▶ [INSTRUCTIONS FOR THE TASK]
All of the entries need to be set down exactly as they read.

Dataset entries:
=-=-=

(** IgnoredPrefix* *)
Inductive IgnoredPrefix : nat -> nat -> Prop :=
  | ip_nil i : IgnoredPrefix i i
  | ip_cons i c j :
      lone i c -> DefaultIgnorable c \/ (EmittedXIDContinue c /\ CombiningMark c) ->
      IgnoredPrefix (i + code_point_size c) j -> IgnoredPrefix i j.

(** SegmentStarter, with its value and whether it emitted an XID code point. *)
Inductive SegmentStarter : nat -> nat -> jstring -> bool -> Prop :=
  | st_emoji i j : FullyQualifiedEmoji i j -> SegmentStarter i j (slice s i j) false
  | st_xid i c : lone i c -> EmittedXIDContinue c -> ~ CombiningMark c ->
      SegmentStarter i (i + code_point_size c) (from_code_point c) true
  | st_ext i c : lone i c -> Extension c ->
      SegmentStarter i (i + code_point_size c) (from_code_point c) false.

(** SegmentContinuation after a source code point that emitted an XID code point,
    or not. *)
Inductive SegmentContinuation : bool -> nat -> nat -> jstring -> bool -> Prop :=
  | sc_emoji b i j : FullyQualifiedEmoji i j -> SegmentContinuation b i j (slice s i j) false
  | sc_ignored b i c : lone i c -> DefaultIgnorable c ->
      SegmentContinuation b i (i + code_point_size c) [] false
  | sc_apostrophe i c d : lone i c -> Apostrophe c ->
      lone (i + code_point_size c) d -> EmittedXIDContinue d -> ~ CombiningMark d ->
      SegmentContinuation true i (i + code_point_size c) (from_code_point c) false
  | sc_xid b i c : lone i c -> EmittedXIDContinue c ->
      SegmentContinuation b i (i + code_point_size c) (from_code_point c) true
  | sc_ext b i c : lone i c -> Extension c ->
      SegmentContinuation b i (i + code_point_size c) (from_code_point c) false.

=-=-=

▶ [ANSWER TO THIS EXERCISE]
(** IgnoredPrefix* *)
Inductive IgnoredPrefix : nat -> nat -> Prop :=
  | ip_nil i : IgnoredPrefix i i
  | ip_cons i c j :
      lone i c -> DefaultIgnorable c \/ (EmittedXIDContinue c /\ CombiningMark c) ->
      IgnoredPrefix (i + code_point_size c) j -> IgnoredPrefix i j.

(** SegmentStarter, with its value and whether it emitted an XID code point. *)
Inductive SegmentStarter : nat -> nat -> jstring -> bool -> Prop :=
  | st_emoji i j : FullyQualifiedEmoji i j -> SegmentStarter i j (slice s i j) false
  | st_xid i c : lone i c -> EmittedXIDContinue c -> ~ CombiningMark c ->
      SegmentStarter i (i + code_point_size c) (from_code_point c) true
  | st_ext i c : lone i c -> Extension c ->
      SegmentStarter i (i + code_point_size c) (from_code_point c) false.

(** SegmentContinuation after a source code point that emitted an XID code point,
    or not. *)
Inductive SegmentContinuation : bool -> nat -> nat -> jstring -> bool -> Prop :=
  | sc_emoji b i j : FullyQualifiedEmoji i j -> SegmentContinuation b i j (slice s i j) false
  | sc_ignored b i c : lone i c -> DefaultIgnorable c ->
      SegmentContinuation b i (i + code_point_size c) [] false
  | sc_apostrophe i c d : lone i c -> Apostrophe c ->
      lone (i + code_point_size c) d -> EmittedXIDContinue d -> ~ CombiningMark d ->
      SegmentContinuation true i (i + code_point_size c) (from_code_point c) false
  | sc_xid b i c : lone i c -> EmittedXIDContinue c ->
      SegmentContinuation b i (i + code_point_size c) (from_code_point c) true
  | sc_ext b i c : lone i c -> Extension c ->
      SegmentContinuation b i (i + code_point_size c) (from_code_point c) false.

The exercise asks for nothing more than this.